Les problèmes structurels représentent un risque sérieux non seulement pour la conservation de l'environnement, mais aussi pour notre propre santé humaine. Les visions du monde des indigènes vont au-delà de la préservation des forêts ; elles visent à atteindre un équilibre sain entre les besoins humains et environnementaux - fondamentalement, ce qu'ils ont fait pendant des millénaires avant que les irresponsables motivés par le profit n'entament les conflits. Leur vision de la protection et de la durabilité est transmise de génération en génération et se manifeste de bien des manières que nos conceptions occidentales des "efforts de conservation" ne pourraient imaginer. 
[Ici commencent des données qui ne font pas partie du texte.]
(** X7.  [Color.rgb] returns exactly when [validateRgb] accepts its
    arguments: the new colour then holds the rounded channels and the
    defaulted alpha that [validateRgb] returned; when [validateRgb] throws,
    [Color.rgb] throws the same error. *)
Theorem Color_rgb_returns (r g b : number) (a : option number) :
  (forall x, validateRgb r g b a = Ok x ->
     exists c, Color.rgb r g b a = Ok c
       /\ red c = RGBA.red x /\ green c = RGBA.green x
       /\ blue c = RGBA.blue x /\ alpha c = RGBA.alpha x)
  /\ (forall e, validateRgb r g b a = Throw e -> Color.rgb r g b a = Throw e).
Proof.
  split.
  - intros x Hx. destruct (getAttributesFromRgb_returns _ _ _ _ _ Hx)
      as (w & h & s & l & Hc).
    eexists. split.
    + unfold Color.rgb. rewrite Hx. cbn [bind]. rewrite Hc. cbn [bind].
      rewrite white_attrs. cbn [bind]. apply updated_setAttributes.
    + repeat split.
  - intros e He. unfold Color.rgb. now rewrite He.
Qed.

Lemma Color_rgb_returns_witness :
  (exists c, Color.rgb (Fin (1 # 2)) (ofZ 0) (ofZ 0) None = Ok c
     /\ red c = ofZ 1 /\ green c = ofZ 0 /\ blue c = ofZ 0 /\ alpha c = ofZ 1)
  /\ Color.rgb (ofZ 256) (ofZ 0) (ofZ 0) None
     = Throw (InvalidRGBCode "rgb(256, 0, 0)").
Proof.
  split.
  - exact (proj1 (Color_rgb_returns (Fin (1 # 2)) (ofZ 0) (ofZ 0) None)
             (RGBA.mk (ofZ 1) (ofZ 0) (ofZ 0) (ofZ 1)) eq_refl).
  - exact (proj2 (Color_rgb_returns (ofZ 256) (ofZ 0) (ofZ 0) None) _ eq_refl).
Defined.
(** * Mazda creative checker: the [/api/count] core of [server.js]

    A shallow embedding of the text line-break detector, the per-frame
    aggregation of collected elements, the regex fallback for marker
    iframes, the response assembly and the element resolver
    [associateElementsForType], followed by the properties established
    about them.

    JavaScript strings are sequences of code units; the embedding works
    with the code units 0..255 ([ascii]).  Text that is walked character
    by character is a [list ascii]; identifiers, labels and URLs that are
    only compared or used as keys are [string]s. *)

From Stdlib Require Import Ascii String DecimalString List Arith Lia Bool.
From Stdlib Require Import Permutation SetoidList SetoidPermutation RelationClasses Morphisms.
From stdpp Require Import gmap strings list.

Open Scope string_scope.
Open Scope list_scope.
Open Scope nat_scope.

(** ** Strings *)

Abbreviation text := (list ascii).

Definition str (s : string) : text := list_ascii_of_string s.

(** [/\s/] on one code unit: TAB, LF, VT, FF, CR, SPACE and NBSP are the
    white-space code units below 256. *)
Definition isWhitespace (ch : ascii) : bool :=
  existsb (N.eqb (N_of_ascii ch)) [9; 10; 11; 12; 13; 32; 160]%N.

Definition space : ascii := " "%char.

Definition isQuote (ch : ascii) : bool :=
  existsb (N.eqb (N_of_ascii ch)) [34; 39]%N.

Definition isDigit (ch : ascii) : bool :=
  let n := N_of_ascii ch in ((48 <=? n) && (n <=? 57))%N.

(** [String.prototype.toLowerCase] on one code unit below 256.  On these
    units lower-casing keeps the number of code units; on wider text it need
    not (U+0130 becomes two units), so that a match in the lower-cased text
    can end beyond the offset map.  The statements about the search
    therefore say where the match lies in the map and do not rely on the
    length of the lower-cased text. *)
Definition toLowerChar (ch : ascii) : ascii :=
  let n := N_of_ascii ch in
  if ((65 <=? n) && (n <=? 90))%N then ascii_of_N (n + 32)
  else if ((192 <=? n) && (n <=? 222) && negb (n =? 215))%N then ascii_of_N (n + 32)
  else ch.

Definition toLowerCase (s : text) : text := map toLowerChar s.

Definition ascii_eqb (a b : ascii) : bool := Ascii.eqb a b.

Fixpoint startsWith (s t : text) : bool :=
  match t, s with
  | [], _ => true
  | _ :: _, [] => false
  | c :: t', d :: s' => ascii_eqb c d && startsWith s' t'
  end.

(** [s.indexOf(t, from)]: the first position at or after [from] where [t]
    occurs, [None] for -1.  The position is clamped to the length of [s],
    as the language does. *)
Fixpoint indexOfAux (t s : text) (pos : nat) : option nat :=
  if startsWith s t then Some pos
  else match s with
       | [] => None
       | _ :: s' => indexOfAux t s' (S pos)
       end.

Definition indexOf (s t : text) (from : nat) : option nat :=
  let k := Nat.min from (length s) in
  indexOfAux t (drop k s) k.

Definition includes (s t : text) : bool :=
  match indexOf s t 0 with Some _ => true | None => false end.

Definition endsWith (s t : text) : bool :=
  startsWith (rev s) (rev t).

(** [s.replace(/\s+/g, " ")]: every maximal run of white space becomes one
    space; [inRun] tells that the previous code unit was white space. *)
Fixpoint collapseRuns (inRun : bool) (s : text) : text :=
  match s with
  | [] => []
  | ch :: rest =>
      if isWhitespace ch then
        if inRun then collapseRuns true rest else space :: collapseRuns true rest
      else ch :: collapseRuns false rest
  end.

Fixpoint trimStart (s : text) : text :=
  match s with
  | [] => []
  | ch :: rest => if isWhitespace ch then trimStart rest else s
  end.

Definition trimEnd (s : text) : text := rev (trimStart (rev s)).

Definition trim (s : text) : text := trimEnd (trimStart s).

(** ** The text line-break detector *)

(** An element as the detector sees it: its id, its serialisation and the
    values of the text nodes below it in document order (what the
    [TreeWalker] with [SHOW_TEXT] yields).  A text node is named by its
    position in that list. *)
Record Element := {
  el_id : string;
  el_outerHTML : string;
  el_textNodes : list text
}.

Record MapEntry := { node : nat; offset : nat }.

Record NormState := {
  ns_normalized : text;
  ns_mapping : list MapEntry;
  ns_lastWasSpace : bool
}.

(** The body of the inner [for] loop of [buildNormalizedTextAndMap]. *)
Definition stepChar (nd i : nat) (ch : ascii) (st : NormState) : NormState :=
  if isWhitespace ch then
    if negb (ns_lastWasSpace st) && (0 <? length (ns_normalized st)) then
      {| ns_normalized := ns_normalized st ++ [space];
         ns_mapping := ns_mapping st ++ [{| node := nd; offset := i |}];
         ns_lastWasSpace := true |}
    else st
  else
    {| ns_normalized := ns_normalized st ++ [ch];
       ns_mapping := ns_mapping st ++ [{| node := nd; offset := i |}];
       ns_lastWasSpace := false |}.
(** * Shallow embedding of the repository trust engine (validate.cpp)

    The development follows [src/core/validate.cpp]: the hexadecimal codec
    ([bin2hex], [hex2bin]), the hex front ends of the Ed25519 verifier
    ([verify], [verify_gpg_hashed_msg]), the signature threshold check
    ([check_signatures]), the two root dialects ([v1], [v06]) with their
    JSON readers, and the update state machine ([update], [RepoTrust]).

    Conventions.
    - [size_t] and [unsigned int] values are integers of [Z]; every
      operation that can leave the range is followed by its reduction
      ([size_t_wrap], [uint32], [uchar]).
    - Memory buffers are [list byte]; a write [buf[i] = x] is the list
      update [<[i:=x]> buf].
    - A function that can throw returns [result A]: [Ok a] or [Err e]
      with [e] the exception.
    - [std::map<std::string, T>] is [gmap string T]; the document type of
      the JSON library stores objects in such a map as well. *)

From Stdlib Require Import ZArith Bool Sorted.
From Stdlib.Strings Require Import String Ascii Byte.
From stdpp Require Import base option list gmap strings fin_maps.

#[local] Set Warnings "-register-all".
#[local] Open Scope Z_scope.

(** ** Exceptions *)

Inductive exn : Type :=
  | threshold_error
  | role_metadata_error
  | rollback_error
  | role_file_error
  | spec_version_error
  | runtime_error      (* std::runtime_error *)
  | out_of_range       (* std::out_of_range, from std::map::at *)
  | json_exception.    (* nlohmann::json::exception and its subclasses *)

Inductive result (A : Type) : Type :=
  | Ok (a : A)
  | Err (e : exn).
Arguments Ok {A} a.
Arguments Err {A} e.

#[global] Instance exn_eq_dec : EqDecision exn.
Proof. solve_decision. Defined.

#[global] Instance result_ret : MRet result := λ A a, Ok a.
#[global] Instance result_bind : MBind result := λ A B f m,
  match m with Ok a => f a | Err e => Err e end.
#[global] Instance result_fmap : FMap result := λ A B f m,
  match m with Ok a => Ok (f a) | Err e => Err e end.

Definition is_Ok {A} (m : result A) : bool :=
  match m with Ok _ => true | Err _ => false end.

Definition to_option {A} (m : result A) : option A :=
  match m with Ok a => Some a | Err _ => None end.

(** ** Machine integers *)

(** [SIZE_MAX] of the LP64 targets the package manager is built for. *)
Definition SIZE_MAX : Z := 2 ^ 64 - 1.
Definition size_t_wrap (z : Z) : Z := z mod 2 ^ 64.
Definition uint32 (z : Z) : Z := z mod 2 ^ 32.
Definition uchar (z : Z) : Z := z mod 256.

#[global] Instance byte_eq_dec : EqDecision byte := Byte.byte_eq_dec.

Definition Z_of_byte (b : byte) : Z := Z.of_N (Byte.to_N b).
Definition byte_of_Z (z : Z) : byte :=
  match Byte.of_N (Z.to_N (uchar z)) with
  | Some b => b
  | None => x00
  end.

(** The bytes of a [std::string], and the buffer [c_str()] points to. *)
Definition bytes_of_string (s : string) : list byte := list_byte_of_string s.
Definition c_str (s : string) : list byte := bytes_of_string s ++ [x00].

(** ** HexCodec *)

Module HexCodec.

(** The expression [(unsigned char) (87U + n + (((n - 10U) >> 8) & ~38U))]
    of [bin2hex], for a nibble [n]. *)
Definition bin2hex_digit (n : Z) : Z :=
  uchar (uint32 (87 + n + Z.land (Z.shiftr (uint32 (n - 10)) 8) (uint32 (Z.lnot 38)))).

(** The [while (i < bin_len)] loop of [bin2hex]; [bin] holds the bytes
    [bin[i..bin_len)]. *)
Fixpoint bin2hex_loop (hex : list byte) (i : Z) (bin : list byte) : list byte :=
  match bin with
  | [] => hex
  | bi :: bin' =>
      let c := Z.land (Z_of_byte bi) 15 in
      let b := Z.shiftr (Z_of_byte bi) 4 in
      let x := Z.lor (Z.shiftl (bin2hex_digit c) 8) (bin2hex_digit b) in
      let hex := <[Z.to_nat (i * 2) := byte_of_Z x]> hex in
      let x := Z.shiftr x 8 in
      let hex := <[Z.to_nat (i * 2 + 1) := byte_of_Z x]> hex in
      bin2hex_loop hex (i + 1) bin'
  end.

(** [bin2hex(hex, hex_maxlen, bin, bin_len)]: [hex] is the content of the
    destination before the call, the result its content after it. The
    caller provides a destination of at least [hex_maxlen] characters and
    [bin_len] readable bytes; the list updates are then in range. *)
Definition bin2hex (hex : list byte) (hex_maxlen : Z) (bin : list byte) (bin_len : Z)
  : result (list byte) :=
  if (SIZE_MAX / 2 <=? bin_len) || (hex_maxlen <? size_t_wrap (bin_len * 2))
  then Err runtime_error
  else
    let hex := bin2hex_loop hex 0 (take (Z.to_nat bin_len) bin) in
    Ok (if size_t_wrap (bin_len * 2) <? hex_maxlen
        then <[Z.to_nat (bin_len * 2) := x00]> hex
        else hex).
En première ligne de la résistance, les peuples indigènes se réunissent à Brasilia (DF). L'Acampamento Terra Livre (ATL, le Camp de la Terre Libre) a rassemblé plus de quatre mille indigènes, en avril 2019 (du 24 au26). Photo et légende par Midia Ninja, sur Flickr.

Il existe de nombreuses façons de soutenir les luttes des autochtones pour leurs droits au niveau des interfaces politiques : en partageant et en soutenant les appels et les demandes des organisations autochtones (pour des exemples, vous pouvez consulter le site de la Casa Ninja Amazônia, Conselho Indígena de Roraima, Mídia-Índia Oficial, Amazônia Real, Articulação dos Povos Indígenas do Brasil), en imaginant des lieux où les peuples indigènes peuvent se joindre à nous avec équité et faire entendre leur voix, dans nos espaces de travail par exemple, ou en exigeant des administrateurs qu'ils créent des coalitions parlementaires qui favorisent la participation sociale à l'élaboration des politiques de l'environnement. Vous pouvez en choisir une ou plusieurs, mais nous devons agir maintenant.